Alleanza Contro il Cancro e AIOM (Associazione Italiana di Oncologia Medica) hanno preparato il Documento di consenso sullo sviluppo e la organizzazione dell’Oncologia Mutazionale in Italia che, come spiega Pier Giuseppe Pelicci, coordinatore scientifico di ACC, “offre elementi di analisi e proposte su punti chiave quali l’accesso dei pazienti agli screening genomici e ai nuovi farmaci oncologici, e la creazione di strumenti condivisi per la scelta dei migliori trattamenti da parte degli oncologi medici. condivisione, da parte degli oncologi italiani, d e all’intero processo organizzativo. La posta in gioco è alta – ha aggiunto Pelicci – e ha a che fare con la necessità di un rapido trasferimento delle scoperte scientifiche nella pratica clinica e la garanzia di un accesso equo dei pazienti ai benefici di questi enormi cambiamenti dell’oncologia”.
Lo scritto di ACC-AIOM (e sottoscritto da Società Italiana di Anatomia Patologica e Citologia Diagnostica, ReS – Fondazione Ricerca e Salute, Periplo, Cipomo, Cittadinanzattiva e Fondazione per la Medicina Personalizzata) affronta inoltre alcune questioni organizzative, quali la necessità di coordinare i Molecolar Tumor Board* e i centri autorizzati dalle Regioni per l’esecuzione dei test molecolari e quella di organizzare la raccolta dei dati nell’ambito di una Piattaforma Genomica IT condivisa da tutti gli ospedali oncologici italiani.
“Occorre poi considerare il coinvolgimento di numerosi stakeholder – aggiunge Ruggero De Maria, Presidente di ACC – compresi gli ospedali e medici del SSN, gli oncologi medici, l’AIFA, le industrie farmaceutiche ed i pazienti. È un grande sforzo che stiamo facendo per tutto il Paese – ha detto ancora il Presidente ricordando il recente intervento al Quirinale del Ministro della Salute – L’implementazione dell’Oncologia Personalizzata nel nostro Paese richiede da un lato che tutti i pazienti abbiano accesso agli screening genomici e, dall’altro, – ha ricordato De Maria riferendosi alle recenti parole di Roberto Speranza – che i nostri Istituti siano in grado di raccogliere, analizzare e interpretare i dati dei pazienti. Non da ultimo – ha concluso – la disponibilità di farmaci non può e non deve essere un fattore limitante”.
Articolato in dieci punti, il documento – presentato oggi all’Annual Meeting di ACC organizzato assieme a IEO e Università Statale di Milano – indica come necessaria una fase sperimentale di avvio (fase pilota) per verificare in un gruppo selezionato di strutture (IRCCS e ospedali oncologici di eccellenza) la fattibilità e le criticità del progetto in modo da poi programmare una implementazione allargata a tutte le strutture oncologiche e le esigenze del Paese.
Il Presidente AIOM eletto, Saverio Cinieri, intervenendo in video al meeting, ha parlato di documento estremamente importante perché “la medicina di precisione è il futuro, ma forse anche il presente dell’oncologia medica. Come società scientifica chiediamo un’unica piattaforma nazionale dove possano confluire tutte le informazioni, in cui ci sia facilità di accesso/valutazione dei test e dove ogni oncologo medico possa attingere informazioni e sapienza per la miglior cura del proprio paziente”.

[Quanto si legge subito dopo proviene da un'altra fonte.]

(** The reader parses the newline-terminated lines and nothing else. *)
Lemma readJsonlSafeFrom_fileOf parse ls frag :
  Forall noNewline ls -> noNewline frag ->
  Io.readJsonlSafeFrom parse (Ok (fileOf ls frag)) = Io.parseLines parse ls.
Proof.
  intros Hls Hf. unfold Io.readJsonlSafeFrom.
  fold newlineString. rewrite endsWith_fileOf, split_fileOf by assumption.
  destruct ls as [|l ls]; [reflexivity|].
  destruct frag; simpl negb; cbv iota.
  - apply parseLines_app_blank.
  - rewrite removelast_last. reflexivity.
Qed.

Lemma parseLines_ok parse ls vs :
  Forall2 (fun l v => parse l = Some v) (filter (fun l => l <> "") ls) vs ->
  Io.parseLines parse ls = Ok vs.
Proof.
  revert vs. induction ls as [|l ls IH]; intros vs H.
  - inversion H. reflexivity.
  - rewrite filter_cons in H. simpl. destruct l as [|a l]; simpl.
    + rewrite decide_False in H by (intros Hn; apply Hn; reflexivity). apply IH, H.
    + rewrite decide_True in H by discriminate.
      inversion H as [|? v ? vs' Hv Hrest]; subst.
      rewrite Hv, (IH _ Hrest). reflexivity.
Qed.

Lemma parseLines_err parse ls l :
  l ∈ ls -> l <> "" -> parse l = None ->
  Io.parseLines parse ls = Err (IoError INVALID_JSONL_LINE).
Proof.
  intros Hin Hne Hp. induction ls as [|x ls IH]; [inversion Hin|].
  simpl. apply elem_of_cons in Hin as [<- | Hin].
  - destruct l; [contradiction|]. simpl. rewrite Hp. reflexivity.
  - destruct (Str.nonEmpty x); simpl; [|apply IH, Hin].
    destruct (parse x); [|reflexivity]. rewrite (IH Hin). reflexivity.
Qed.

(** Every file is some newline-terminated lines followed by a fragment
    without a newline. *)
Lemma every_file_is_lines raw :
  exists ls frag, raw = fileOf ls frag /\ Forall noNewline ls /\ noNewline frag.
Proof.
  induction raw as [|a raw (ls & frag & -> & Hls & Hf)].
  - exists [], "". repeat split. constructor.
  - destruct (Ascii.eqb_spec a Io.newline) as [->|Ha].
    + exists ("" :: ls), frag. repeat split; [|exact Hf]. constructor; [reflexivity|exact Hls].
    + destruct ls as [|l ls].
      * exists [], (String a frag). repeat split; [constructor|].
        apply noNewline_cons. auto.
      * exists (String a l :: ls), frag. repeat split; [|exact Hf].
        inversion Hls; subst. constructor; [apply noNewline_cons; auto | assumption].
Qed.

(** C8, as the code has it. For a file made of newline-terminated lines
    followed by a fragment without a newline, [readJsonlSafe] returns the
    parsed values of the non-empty lines in file order when each of them
    parses, whatever the trailing fragment is; empty lines are skipped; and
    it throws [INVALID_JSONL_LINE] as soon as some non-empty
    newline-terminated line does not parse. *)
Theorem readJsonlSafe_committed_lines parse fs filePath ls frag :
  readFile fs filePath = Ok (fileOf ls frag) ->
  Forall noNewline ls -> noNewline frag ->
  (forall vs,
     Forall2 (fun l v => parse l = Some v) (filter (fun l => l <> "") ls) vs ->
     Io.readJsonlSafe parse fs filePath = Ok vs) /\
  (forall l, l ∈ ls -> l <> "" -> parse l = None ->
     Io.readJsonlSafe parse fs filePath = Err (IoError INVALID_JSONL_LINE)).
Proof.
  intros Hfile Hls Hf. unfold Io.readJsonlSafe. rewrite Hfile.
  rewrite readJsonlSafeFrom_fileOf by assumption.
  split; [apply parseLines_ok | apply parseLines_err].
Qed.

Lemma readJsonlSafe_committed_lines_witness :
  Io.readJsonlSafe JsonText.parse exampleFs "/ws/team/threads/t-001.jsonl"
  = Ok [JObj [("id", JNum 1)]; JObj [("id", JNum 2)]].
Proof.
  destruct (readJsonlSafe_committed_lines JsonText.parse exampleFs
              "/ws/team/threads/t-001.jsonl"
              [JsonText.text "{'id':1}"; JsonText.text "{'id':2}"]
              (JsonText.text "{'id':3")) as [H _].
  - reflexivity.
  - repeat constructor.
  - reflexivity.
  - apply H. rewrite !filter_cons, filter_nil.
    repeat (rewrite decide_True by discriminate).
    repeat constructor.
Defined.

(** The claim as stated, that any non-final line that fails to parse as
    JSON fails the call, fails on an empty line: the second line of the
    file below is empty, the empty text is not JSON, and the call returns
    the two records around it. *)
Lemma blank_line_is_skipped :
  readFile exampleFs "/ws/team/threads/t-002.jsonl"
  = Ok (fileOf ["{}"; ""; "{}"] "") /\
  JsonText.parse "" = None /\
  Io.readJsonlSafe JsonText.parse exampleFs "/ws/team/threads/t-002.jsonl"
  = Ok [JObj []; JObj []].
Proof. repeat split. Qed.

(* ===================================================================== *)
(** ** Path segments *)
(* ===================================================================== *)




Lemma split_hd_tl c s :
  Str.split c s = hd "" (Str.split c s) :: tl (Str.split c s).
Proof.
  destruct s as [|a s]; [reflexivity|]. simpl.
  destruct (Ascii.eqb a c); [reflexivity|]. destruct (Str.split c s); reflexivity.
Qed.

Lemma split_sep c s : Str.split c (String c s) = "" :: Str.split c s.
Proof. simpl. rewrite Ascii.eqb_refl. reflexivity. Qed.

Lemma split_other c a s :
  a <> c ->
  Str.split c (String a s) = String a (hd "" (Str.split c s)) :: tl (Str.split c s).
Proof.
  intros Ha. simpl. rewrite (proj2 (Ascii.eqb_neq _ _) Ha).
  destruct (Str.split c s); reflexivity.
Qed.


Lemma app_empty s : "" +:+ s = s.
Proof. reflexivity. Qed.

Lemma app_cons a s t : String a s +:+ t = String a (s +:+ t).
Proof. reflexivity. Qed.


Lemma startsWith_empty a p : Str.startsWith "" (String a p) = false.
Proof. reflexivity. Qed.





Lemma split_app c s1 s2 :
  Str.split c (s1 +:+ String c s2) = Str.split c s1 ++ Str.split c s2.
Proof.
  induction s1 as [|a s1 IH]; rewrite ?app_cons, ?app_empty.
  - rewrite split_sep. reflexivity.
  - destruct (Ascii.eqb_spec a c) as [->|Ha].
    + rewrite !split_sep, IH. reflexivity.
    + rewrite !split_other by exact Ha. rewrite IH.
      rewrite (split_hd_tl c s1). reflexivity.
Qed.






(** A segment that [normalizeString] drops. *)
Definition skippedSegment (s : string) : Prop := s = "" \/ s = ".".

Global Instance skippedSegment_dec s : Decision (skippedSegment s).
Proof. unfold skippedSegment. apply _. Defined.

*Team multidisciplinari (medici, oncologo molecolare, genetista clinico, patologo molecolare, bioinformatico clinico, ed eventuali altre figure professionali coinvolte nella somministrazione di terapie innovative come data manager, farmacologi, farmacisti e infermieri di ricerca) disegnati per colmare l’enorme disparità tra conoscenza clinica e potenzialità genetica nella pratica oncologica, inclusa la valutazione e i progetti di ricerca derivanti dalla raccolta dei dati nascenti (raw data) della profilazione genomica. Il compito principale del TMB è la interpretazione del profilo genomico di un tumore e la identificazione del farmaco più appropriato della migliore terapia per il paziente.